ASSIGNED TASK —
In the entries below, filter for the word "Hctx" and copy every matching line.

DATA TO USE —
%%

(** C37: A node refuses its own block when it skipped a transaction that had
    already been charged: if the only pending transaction passes the checks and
    then fails in the VM, production drops it from the block but keeps its effect
    in the header's state root, and importing that block on the parent's state
    fails with [InvalidStateRoot] and changes nothing, when no two node encodings
    of the account tries of the state before and after collide. *)
Theorem failed_call_breaks_block bp p s l tx :
  produce_ok bp p s -> import_ready p s l ->
  TransactionPool.get_pending (pp_pool p) (pp_max_txs p) = [tx] ->
  precheck (pp_gas_config p) tx (produce_context p) s = Ok tt ->
  is_ok (execute_transaction (pp_gas_config p) tx (produce_context p) s).2 = false ->
  exists s' b, produce_block bp p s = (s', Ok b) /\ transactions b = [] /\
    (coll_free (live_encodings s ++ live_encodings s') ->
     import_and_apply b l = (l, Err ChainError.InvalidStateRoot)).
Proof.
  intros Hok Hready Hpend Hpre Hfail.
  destruct (produce_block_run bp p s Hok)
    as (inc & rec & ctx' & s' & Hp & Es & E & _ & _ & _ & _ & _ & _ & H7 & _).
  do 2 eexists. split; [exact E |].
  pose proof (po_txs _ _ _ Hok) as Hw. unfold pending_sorted in Hp. rewrite Hpend in Hp, Hw. simpl in Hp.
  apply Forall_cons in Hw as [Hw _].
  assert (u64_ok (ctx_gas_used (produce_context p))) as Hctx by (unfold u64_ok; simpl; lia).
  pose proof (execute_spec (pp_gas_config p) tx (produce_context p) s (po_state _ _ _ Hok) Hw
    (po_gas _ _ _ Hok) Hctx (po_supply _ _ _ Hok)) as Hspec. rewrite Hpre in Hspec.
  inversion Hp as [|? ? ? ? out ctx1 s1 ? ? ? ? E1 H'|? ? ? ? e s1 ? ? ? ? E1 H']; subst;
    rewrite E1 in Hspec, Hfail; [done |].
  inversion H'; subst. split; [done |]. intros C.
  destruct Hspec as (_ & (_ & Hnonce & _) & _).
  unfold import_and_apply, BlockStore.state_at. cbn [header transactions].
  set (h := unsealed_header bp p _ _ [] []) in *. set (sealed := with_extra _ _) in *.
  change (parent_hash sealed) with (block_hash (pp_parent p)).
  rewrite (ir_state _ _ _ Hready). cbn [fmap option_fmap option_map execute_block sret].
  rewrite state_fork_id, state_inv_sync by apply Hok.
  change (state_root sealed) with (patricia_root (StateDB.live_pairs s')).
  destruct (decide _) as [|Heq]; [done |]. apply dec_stable in Heq. exfalso. revert Heq.
  apply (root_nonce s s' (tx_from tx)); [apply Hok | done | done |].
  specialize (Hnonce (tx_from tx)). rewrite decide_True in Hnonce by done. lia.
Qed.
End OwnBlocks.

(** ** The live state follows the head *)

Section Live.
Context {BC : BincodeCrate} {SC : Sha3Crate} {EC : Ed25519Crate} {WC : WasmiCrate} {DC : DashMapCrate}.

(** A node's life: a genesis recorded with its state, then imports, pruning and
    pool traffic in any order. *)
Inductive ledger_reachable : Ledger -> Prop :=
| ledger_genesis c g st o db pool :
    block_wf g -> BlockStore.insert_block g (BlockStore.new c) = (st, Ok o) ->
    state_root (header g) = (StateDB.root_hash db).2 ->
    ledger_reachable (mkLedger (BlockStore.record_state (io_hash o) (StateDB.root_hash db).1 st)
                               (StateDB.root_hash db).1 pool)
| ledger_import l b :
    ledger_reachable l -> block_wf b -> ledger_reachable (import_and_apply b l).1
| ledger_prune l :
    ledger_reachable l ->
    ledger_reachable (mkLedger (BlockStore.prune_snapshots (lg_store l)) (lg_live l) (lg_pool l))
| ledger_prune_keep l n :
    ledger_reachable l ->
    ledger_reachable (mkLedger (BlockStore.prune_snapshots_keep n (lg_store l)) (lg_live l) (lg_pool l))
| ledger_pool l p : ledger_reachable l -> ledger_reachable (mkLedger (lg_store l) (lg_live l) p).

(** [db] is a synced state whose root the header of block [h] names. *)
Definition post_state_of (s : BlockStore) (h : H256) (db : StateDB) : Prop :=
  exists b, by_hash s !! h = Some b /\ StateDB.root_hash db = (db, state_root (header b)).

Record ledger_inv (l : Ledger) : Prop := {
  li_store : store_reachable (lg_store l);
  li_snapshots h db : snapshots (lg_store l) !! h = Some db -> post_state_of (lg_store l) h db;
  li_live : exists hd, bs_head (lg_store l) = Some hd /\
                       snapshots (lg_store l) !! hd = Some (lg_live l) }.

Lemma root_hash_idem db : StateDB.root_hash (StateDB.root_hash db).1 = StateDB.root_hash db.
Proof.
  unfold StateDB.root_hash. simpl. rewrite (sync_id (StateDB.sync_all_storage_roots db)); [done |].
  intros a. destruct (sync_spec db) as (Hs & _ & Ha). rewrite Ha.
  rewrite (storage_root_ext _ db); [apply synced_idem |]. intros. by rewrite Hs.
Qed.

Lemma reachable_step s s' : store_reachable s -> store_step s s' -> store_reachable s'.
Proof. intros [c H] Hs. exists c. by eapply rtc_r. Qed.

Lemma post_state_headers s s' h db :
  same_headers (by_hash s) (by_hash s') -> post_state_of s h db -> post_state_of s' h db.
Proof.
  intros E (b & Hb & Hr). destruct (same_headers_some _ _ _ _ E Hb) as (b' & Hb' & Eb).
  exists b'. by rewrite Eb.
Qed.

(** Pruning in either form: fewer snapshots, the head's kept, headers and head as before. *)
Lemma prune_ledger_inv l st :
  ledger_inv l -> store_reachable st ->
  same_headers (by_hash (lg_store l)) (by_hash st) -> bs_head st = bs_head (lg_store l) ->
  (forall h db, snapshots st !! h = Some db -> snapshots (lg_store l) !! h = Some db) ->
  (forall hd db, bs_head (lg_store l) = Some hd -> snapshots (lg_store l) !! hd = Some db ->
     snapshots st !! hd = Some db) ->
  ledger_inv (mkLedger st (lg_live l) (lg_pool l)).
Proof.
  intros [_ Hs (hd & Hhd & Hlive)] Hr Eh Ehd Hsub Hkeep. split; cbn [lg_store lg_live]; [done | |].
  - intros h db H. eapply post_state_headers; eauto.
  - exists hd. rewrite Ehd. eauto.
Qed.

Lemma head_in_chain s hd b :
  store_reachable s -> by_hash s !! hd = Some b -> hd ∈ BlockStore.chain_from s hd.
Proof.
  intros Hr Hb. destruct (reachable_path s hd b Hr Hb) as [l Hl].
  rewrite (chain_from_ancestry _ _ _ Hl), elem_of_rev.
  apply ancestry_head in Hl as [t ->]. by left.
Qed.

Lemma ledger_genesis_inv c g st o db pool :
  block_wf g -> BlockStore.insert_block g (BlockStore.new c) = (st, Ok o) ->
  state_root (header g) = (StateDB.root_hash db).2 ->
  ledger_inv (mkLedger (BlockStore.record_state (io_hash o) (StateDB.root_hash db).1 st)
                       (StateDB.root_hash db).1 pool).
Proof.
  intros Hg Hins Hroot.
  assert (store_reachable st) as Hr.
  { exists c. replace st with (BlockStore.insert_block g (BlockStore.new c)).1 by (by rewrite Hins).
    apply rtc_once. by apply step_block. }
  destruct (insert_block_ok _ _ _ _ (new_store_inv c) (proj1 Hg) Hins)
    as (_ & _ & _ & _ & Hb & Hsn & Hh & Ho & Hhd & Hch & Hnew).
  simpl in Ho, Hch. rewrite Hnew in Hhd by done. split; cbn [lg_store lg_live].
  - eapply reachable_step; [done | apply step_record].
  - intros h db'. unfold post_state_of, BlockStore.record_state, BlockStore.set_snapshots.
    cbn [snapshots by_hash]. rewrite Hsn, Hh, Hb, state_fork_id.
    cbn [snapshots by_hash BlockStore.new]. rewrite insert_empty.
    intros [<- <-]%lookup_singleton_Some. exists g. split; [by rewrite lookup_insert_eq |].
    by rewrite root_hash_idem, Hroot, <- surjective_pairing.
  - exists (block_hash g). simpl. rewrite Hhd, Hh, lookup_insert_eq. by rewrite state_fork_id.
Qed.

Lemma ledger_import_inv l b : ledger_inv l -> block_wf b -> ledger_inv (import_and_apply b l).1.
Proof.
  intros Hl Hw. pose proof (import_cases b l (store_reachable_inv _ (li_store _ Hl)) Hw) as H.
  destruct (import_and_apply b l) as [l' [o|e]]; cbn [fst]; [| by rewrite H].
  destruct H as (ps & trial & ctx & _ & _ & Hroot & _ & _ & Hf & Est & Hb & Hsn & Hhead).
  destruct Hl as [Hr Hs (hd & Hhd & Hlive)]. split.
  - rewrite Est. eapply reachable_step; [| apply step_record].
    eapply reachable_step; [done | by apply step_block].
  - intros h db. rewrite Hsn. intros [[<- <-]|[Hne Hdb]]%lookup_insert_Some.
    + exists b. rewrite Hb, lookup_insert_eq. split; [done |].
      by rewrite root_hash_idem, <- Hroot, <- surjective_pairing.
    + destruct (Hs _ _ Hdb) as (b' & Hb' & Hr'). exists b'. split; [| done].
      by rewrite Hb, lookup_insert_ne.
  - destruct (io_head_changed o).
    + destruct Hhead as (H1 & H2 & _). exists (block_hash b). by rewrite H1, Hsn, H2, lookup_insert_eq.
    + destruct Hhead as (H1 & H2 & _). exists hd. rewrite H1, Hsn, H2. split; [done |].
      rewrite lookup_insert_ne; [done |]. intros E; subst hd.
      destruct (Hs _ _ Hlive) as (b' & Hb' & _). congruence.
Qed.

Lemma ledger_prune_inv l :
  ledger_inv l -> ledger_inv (mkLedger (BlockStore.prune_snapshots (lg_store l)) (lg_live l) (lg_pool l)).
Proof.
  intros IH. destruct (prune_snapshots_fields (lg_store l)) as (E1 & _ & E3 & _).
  pose proof (li_store _ IH) as Hr. apply prune_ledger_inv; try done.
  - eapply reachable_step; [done | apply step_prune].
  - by rewrite E1.
  - intros h db. destruct (li_live _ IH) as (hd & Hhd & _).
    rewrite (prune_snapshots_lookup _ _ _ Hhd). by case_decide.
  - intros hd db Hhd Hdb. rewrite (prune_snapshots_lookup _ _ _ Hhd).
    destruct (li_snapshots _ IH _ _ Hdb) as (b & Hb & _). by rewrite decide_True by (by eapply head_in_chain).
Qed.

Lemma ledger_prune_keep_inv l n :
  ledger_inv l ->
  ledger_inv (mkLedger (BlockStore.prune_snapshots_keep n (lg_store l)) (lg_live l) (lg_pool l)).
Proof.
  intros IH. destruct (li_live _ IH) as (hd & Hhd & Hlive). pose proof (li_store _ IH) as Hr.
  destruct (li_snapshots _ IH _ _ Hlive) as (b & Hb & _).
  destruct (prune_keep_fields _ hd b n Hr Hhd Hb) as (H1 & H2 & H3 & _).
  apply prune_ledger_inv; try done.
  - eapply reachable_step; [done | apply step_prune_keep].
  - intros h. rewrite H2. destruct (by_hash (lg_store l) !! h) as [b'|]; [| done]. simpl.
    by destruct (_ <? _).
  - intros h db H%H1. tauto.
  - intros hd' db Hhd' Hdb. simplify_eq. apply H1. split_and!; [done | by eapply head_in_chain |].
    unfold height. rewrite Hb. simpl.
    pose proof (inv_headers _ (inv_index _ (store_reachable_inv _ Hr)) _ _ Hb) as (Hn & _).
    unfold u64_ok in Hn. lia.
Qed.

Lemma ledger_pool_inv l p : ledger_inv l -> ledger_inv (mkLedger (lg_store l) (lg_live l) p).
Proof. intros [H1 H2 H3]. by split. Qed.

Lemma ledger_reachable_inv l : ledger_reachable l -> ledger_inv l.
Proof.
  induction 1 as [c g st o db pool Hg Hins Hroot|l b Hl IH Hb|l Hl IH|l n Hl IH|l p Hl IH].
  - by eapply ledger_genesis_inv.
  - by apply ledger_import_inv.
  - by apply ledger_prune_inv.
  - by apply ledger_prune_keep_inv.
  - by apply ledger_pool_inv.
Qed.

%%

OUTPUT OF THE TASK —
  assert (u64_ok (ctx_gas_used (produce_context p))) as Hctx by (unfold u64_ok; simpl; lia).
    (po_gas _ _ _ Hok) Hctx (po_supply _ _ _ Hok)) as Hspec. rewrite Hpre in Hspec.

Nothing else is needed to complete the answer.